Significantly, the "clash of civilisations" theory emerged at a time the main contradiction was not between Islam and the capitalist West but between Islam and the communist East, a contradiction that was actually being played out in Afghanistan. The United States was very active in encouraging an Islamic resistance to the Soviet invasion, recruiting Islamic mujahedeen from all over the world, including Osama bin Laden and his Al-Qa'eda organisation. Thus the clash of civilisations appeared, as the Cold War drew to a close, as a result of, not as an antipode to, the confrontation between East and West. It was a war by proxy between the United States and the Soviet Union. At a later stage it encouraged a rapprochement between America and Russia, in the aftermath of the confrontation between Moscow and Chechen separatists and between Washington and bin Laden. We now know that these confrontations were much more bloody than was reported by the news media as events unfolded.
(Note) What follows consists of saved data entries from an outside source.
(* ===== verification/Page.v ===== *)
(** * Pages and the address layout of the operating system

    Models src/os/mm/page.cpp and src/os/mm/address_layout.cpp: page rounding with its overflow
    checks, page numbers and the user and kernel halves of the address space.  Physical and virtual
    addresses are the 64-bit values they wrap. *)

From S2P Require Import Prelude Common PhysicalMemory MemoryBus Paging.

(** ** Pages *)

(* [include/mnos/os/mm/page.hpp] [MM_PAGE_OFFSET_BITS] [11-11] *)
Definition MM_PAGE_OFFSET_BITS : Z := 12.
(* [include/mnos/os/mm/page.hpp] [MM_PAGE_SIZE_BYTES] [12-12] *)
Definition MM_PAGE_SIZE_BYTES : Z := Z.shiftl 1 MM_PAGE_OFFSET_BITS.
(* [include/mnos/os/mm/page.hpp] [MM_PAGE_OFFSET_MASK] [13-13] *)
Definition MM_PAGE_OFFSET_MASK : Z := MM_PAGE_SIZE_BYTES - 1.
(* [include/mnos/os/mm/page.hpp] [MM_PAGE_FRAME_MASK] [14-14] *)
Definition MM_PAGE_FRAME_MASK : Z := not64 MM_PAGE_OFFSET_MASK.

(* [src/os/mm/page.cpp] [would_overflow_page_rounding] *)
Definition would_overflow_page_rounding (value : Z) : bool := (W64 - 1) - MM_PAGE_OFFSET_MASK <? value.
(* [src/os/mm/page.cpp] [is_page_aligned] [19-32] *)
Definition is_page_aligned (value : Z) : bool := Z.land value MM_PAGE_OFFSET_MASK =? 0.
(* [src/os/mm/page.cpp] [align_down_value] *)
Definition align_down (value : Z) : Z := Z.land value MM_PAGE_FRAME_MASK.
(* [src/os/mm/page.cpp] [align_up_value] *)
Definition align_up (value : Z) : res Z :=
  if is_page_aligned value then Ok value
  else if would_overflow_page_rounding value then Throw overflow_error
  else Ok (align_down (add64 value MM_PAGE_OFFSET_MASK)).
(* [src/os/mm/page.cpp] [page_number] *)
Definition page_number (value : Z) : Z := Z.shiftr value MM_PAGE_OFFSET_BITS.
(* [src/os/mm/page.cpp] [offset_in_page] *)
Definition offset_in_page (value : Z) : Z := Z.land value MM_PAGE_OFFSET_MASK.
(* [src/os/mm/page.cpp] [page_count_for_bytes] *)
Definition page_count_for_bytes (byte_count : Z) : res Z :=
  if byte_count =? 0 then Ok 0
  else if would_overflow_page_rounding byte_count then Throw overflow_error
  else Ok (page_number (add64 byte_count MM_PAGE_OFFSET_MASK)).

(** ** Address layout *)

(* [include/mnos/os/mm/address_layout.hpp] [ADDRESS_LAYOUT_USER_LOW_BASE] [8-8] *)
Definition ADDRESS_LAYOUT_USER_LOW_BASE : Z := 0x1000.
(* [include/mnos/os/mm/address_layout.hpp] [ADDRESS_LAYOUT_USER_TEXT_BASE] [9-9] *)
Definition ADDRESS_LAYOUT_USER_TEXT_BASE : Z := 0x400000.
(* [include/mnos/os/mm/address_layout.hpp] [ADDRESS_LAYOUT_USER_HEAP_BASE] [10-10] *)
Definition ADDRESS_LAYOUT_USER_HEAP_BASE : Z := 0x40000000.
(* [include/mnos/os/mm/address_layout.hpp] [ADDRESS_LAYOUT_USER_STACK_TOP] [11-11] *)
Definition ADDRESS_LAYOUT_USER_STACK_TOP : Z := 0x700000000000.
(* [include/mnos/os/mm/address_layout.hpp] [ADDRESS_LAYOUT_USER_STACK_DEFAULT_SIZE_BYTES] [12-12] *)
Definition ADDRESS_LAYOUT_USER_STACK_DEFAULT_SIZE_BYTES : Z := MM_PAGE_SIZE_BYTES * 16.
(* [include/mnos/os/mm/address_layout.hpp] [ADDRESS_LAYOUT_KERNEL_HIGH_BASE] [13-13] *)
Definition ADDRESS_LAYOUT_KERNEL_HIGH_BASE : Z := 0xFFFF800000000000.

(** The output parameter of the C++ is the payload of the option. *)
(* [src/os/mm/address_layout.cpp] [range_end_is_valid] *)
Definition range_end_is_valid (start_address byte_count : Z) : option Z :=
  if byte_count =? 0 then None
  else if (W64 - 1) - (byte_count - 1) <? start_address then None
  else Some (sub64 (add64 start_address byte_count) 1).
(* [src/os/mm/address_layout.cpp] [is_user_address] *)
Definition is_user_address (address : Z) : bool :=
  (ADDRESS_LAYOUT_USER_LOW_BASE <=? address) && (address <? ADDRESS_LAYOUT_USER_STACK_TOP) &&
  is_canonical_linear_address address.
(* [src/os/mm/address_layout.cpp] [is_user_range] *)
Definition is_user_range (start_address byte_count : Z) : bool :=
  match range_end_is_valid start_address byte_count with
  | Some last_address => is_user_address start_address && is_user_address last_address
  | None => false
  end.
(* [src/os/mm/address_layout.cpp] [is_kernel_address] *)
Definition is_kernel_address (address : Z) : bool :=
  (ADDRESS_LAYOUT_KERNEL_HIGH_BASE <=? address) && is_canonical_linear_address address.
(* [src/os/mm/address_layout.cpp] [is_kernel_range] *)
Definition is_kernel_range (start_address byte_count : Z) : bool :=
  match range_end_is_valid start_address byte_count with
  | Some last_address => is_kernel_address start_address && is_kernel_address last_address
  | None => false
  end.
(* [src/os/mm/address_layout.cpp] [user_stack_bottom] *)
Definition user_stack_bottom (stack_size_bytes : Z) : res Z :=
  if stack_size_bytes =? 0 then Throw invalid_argument
  else if negb (is_page_aligned stack_size_bytes) ||
          (sub64 ADDRESS_LAYOUT_USER_STACK_TOP ADDRESS_LAYOUT_USER_LOW_BASE <? stack_size_bytes)
  then Throw out_of_range
  else Ok (sub64 ADDRESS_LAYOUT_USER_STACK_TOP stack_size_bytes).

(** ** Arithmetic reading *)

Lemma page_size_bytes : MM_PAGE_SIZE_BYTES = 4096.
Proof. reflexivity. Qed.
Lemma offset_in_page_spec v : offset_in_page v = v `mod` 4096.
Proof. unfold offset_in_page. change MM_PAGE_OFFSET_MASK with (Z.ones 12). by rewrite Z.land_ones. Qed.
Lemma is_page_aligned_spec v : is_page_aligned v = bool_decide (v `mod` 4096 = 0).
Proof.
  unfold is_page_aligned. fold (offset_in_page v). rewrite offset_in_page_spec.
  destruct (Z.eqb_spec (v `mod` 4096) 0); [by rewrite bool_decide_true|by rewrite bool_decide_false].
Qed.
Lemma page_number_spec v : page_number v = v / 4096.
Proof. unfold page_number. by rewrite Z.shiftr_div_pow2. Qed.
Lemma align_down_spec v : u64 v -> align_down v = v / 4096 * 4096.
Proof.
  intros Hv. assert (Hd : align_down v = v - v `mod` 4096).
  { pose proof (page_base_spec v 12) as Hp. unfold page_base in Hp. apply Hp; done || lia. }
  rewrite Hd. pose proof (Z.div_mod v 4096). lia.
Qed.
Lemma would_overflow_spec v : would_overflow_page_rounding v = bool_decide (W64 - 4096 < v).
Proof.
  unfold would_overflow_page_rounding. change (W64 - 1 - MM_PAGE_OFFSET_MASK) with (W64 - 4096).
  destruct (Z.ltb_spec (W64 - 4096) v); [by rewrite bool_decide_true|rewrite bool_decide_false by lia; done].
Qed.
Lemma range_end_spec a n : u64 a -> u64 n ->
  range_end_is_valid a n = if bool_decide (0 < n /\ a + n <= W64) then Some (a + n - 1) else None.
Proof.
  intros [] []. unfold range_end_is_valid. case_bool_decide as Hb.
  - destruct (Z.eqb_spec n 0); [lia|]. destruct (Z.ltb_spec (W64 - 1 - (n - 1)) a); [lia|]. f_equal.
    unfold sub64, add64, wrap64. rewrite Zminus_mod_idemp_l. apply Z.mod_small. lia.
  - destruct (Z.eqb_spec n 0); [done|]. by destruct (Z.ltb_spec (W64 - 1 - (n - 1)) a); [|lia].
Qed.
Lemma is_user_address_spec a : u64 a ->
  is_user_address a = bool_decide (0x1000 <= a < 0x700000000000).
Proof.
  intros [Ha Ha']. unfold is_user_address. rewrite is_canonical_spec by done.
  unfold ADDRESS_LAYOUT_USER_LOW_BASE, ADDRESS_LAYOUT_USER_STACK_TOP.
  apply eq_true_iff_eq. rewrite !andb_true_iff, !bool_decide_eq_true, Z.leb_le, Z.ltb_lt. lia.
Qed.
Lemma is_kernel_address_spec a : u64 a ->
  is_kernel_address a = bool_decide (0xFFFF800000000000 <= a).
Proof.
  intros [Ha Ha']. unfold is_kernel_address. rewrite is_canonical_spec by done.
  unfold ADDRESS_LAYOUT_KERNEL_HIGH_BASE.
  apply eq_true_iff_eq. rewrite !andb_true_iff, !bool_decide_eq_true, Z.leb_le. lia.
Qed.

(** ** Properties *)

(** Page rounding is exact at every 64-bit value: rounding up gives the least page boundary at or
    above the value, rounding a byte count gives the least number of pages that hold it, and an
    overflow error is raised only when the boundary is not representable. *)
Theorem page_rounding_exact v : u64 v ->
  match align_up v with
  | Ok w => u64 w /\ w `mod` 4096 = 0 /\ v <= w < v + 4096
  | Throw e => e = overflow_error /\ v `mod` 4096 <> 0 /\ W64 <= (v / 4096 + 1) * 4096
  end /\
  match page_count_for_bytes v with
  | Ok n => v <= n * 4096 < v + 4096
  | Throw e => e = overflow_error /\ W64 - 4096 < v
  end.
Proof.
  intros [Hv Hv']. unfold align_up, page_count_for_bytes.
  rewrite is_page_aligned_spec, would_overflow_spec, page_number_spec.
  change MM_PAGE_OFFSET_MASK with 4095. pose proof (Z.div_mod v 4096). pose proof (Z.mod_pos_bound v 4096).
  split.
  - case_bool_decide; [split; [split|]; lia|]. case_bool_decide.
    + split; [done|]. split; [done|]. assert (4503599627370495 <= v / 4096); [|lia]. apply Z.div_le_lower_bound; lia.
    + rewrite align_down_spec by apply add64_range. rewrite add64_small by lia.
      pose proof (Z.div_mod (v + 4095) 4096). pose proof (Z.mod_pos_bound (v + 4095) 4096).
      split; [split; lia|]. split; [apply Z.mod_mul; lia|lia].
  - destruct (Z.eqb_spec v 0); [lia|]. case_bool_decide; [done|]. rewrite add64_small by lia.
    pose proof (Z.div_mod (v + 4095) 4096). pose proof (Z.mod_pos_bound (v + 4095) 4096). lia.
Qed.

(** The user-range and kernel-range tests are exact for whole ranges: a range is accepted
    exactly when it is not empty, does not wrap around and lies entirely inside the user (or
    kernel) part of the address space; no byte is in both. *)
Theorem user_and_kernel_ranges a n : u64 a -> u64 n ->
  (is_user_range a n = true <-> 0 < n /\ 0x1000 <= a /\ a + n <= 0x700000000000) /\
  (is_kernel_range a n = true <-> 0 < n /\ 0xFFFF800000000000 <= a /\ a + n <= W64) /\
  (is_user_range a n = true -> forall x, a <= x < a + n ->
     is_user_address x = true /\ is_kernel_address x = false).
Proof.
  intros Ha Hn. assert (Hu : is_user_range a n = true <-> 0 < n /\ 0x1000 <= a /\ a + n <= 0x700000000000).
  { destruct Ha, Hn. unfold is_user_range. rewrite range_end_spec by done. case_bool_decide; [|split; [done|lia]].
    rewrite !is_user_address_spec by (split; lia). rewrite andb_true_iff, !bool_decide_eq_true. lia. }
  split; [done|]. destruct Ha, Hn. split.
  - unfold is_kernel_range. rewrite range_end_spec by done. case_bool_decide; [|split; [done|lia]].
    rewrite !is_kernel_address_spec by (split; lia). rewrite andb_true_iff, !bool_decide_eq_true. lia.
  - rewrite Hu. intros ? x ?. rewrite is_user_address_spec, is_kernel_address_spec by (split; lia).
    split; [apply bool_decide_true|apply bool_decide_false]; lia.
Qed.

Lemma page_rounding_exact_witness :
  align_up 0x1001 = Ok 0x2000 /\ page_count_for_bytes 0x1001 = Ok 2 /\
  align_up 0xFFFFFFFFFFFFFFFF = Throw overflow_error /\ 0x2000 `mod` 4096 = 0.
Proof.
  destruct (page_rounding_exact 0x1001 ltac:(split; lia)) as [(_ & Hm & _) _].
  split; [reflexivity|]. split; [reflexivity|]. split; [reflexivity|exact Hm].
Defined.
Lemma user_and_kernel_ranges_witness :
  is_user_range 0x400000 0x1000 = true /\ is_user_range 0x400000 0x7FFFFFFFFFFF = false /\
  is_kernel_address 0x400FFF = false.
Proof.
  destruct (user_and_kernel_ranges 0x400000 0x1000 ltac:(split; lia) ltac:(split; lia)) as (_ & _ & Hk).
  split; [reflexivity|]. split; [reflexivity|]. apply (Hk eq_refl). lia.
Defined.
Actually, expressions like "clash of civilisations" and "dialogue of civilisations" are shrouded in ambiguity because the word civilisations has more than one meaning and could even have distinctly different connotations as we move from one language to another. It is precisely this ambiguity that allows dangerous elements like the extreme right-wing forces in America to propound outlandish and unacceptable theories, including, most recently, that the Prophet Mohamed was a terrorist? In this way they seek to justify a collision with Islam, not only as a civilisation but even as a religion. It is therefore imperative to come up with less ambiguous frames of reference, such as a dialogue of religions (which, being based on written scripts, leave little room for ambiguity), over political issues (negotiated documents aimed at reaching settlements are solid frames of reference) or over economic and social issues (also based on unambiguous texts) -- which is not the case when we talk of civilisations.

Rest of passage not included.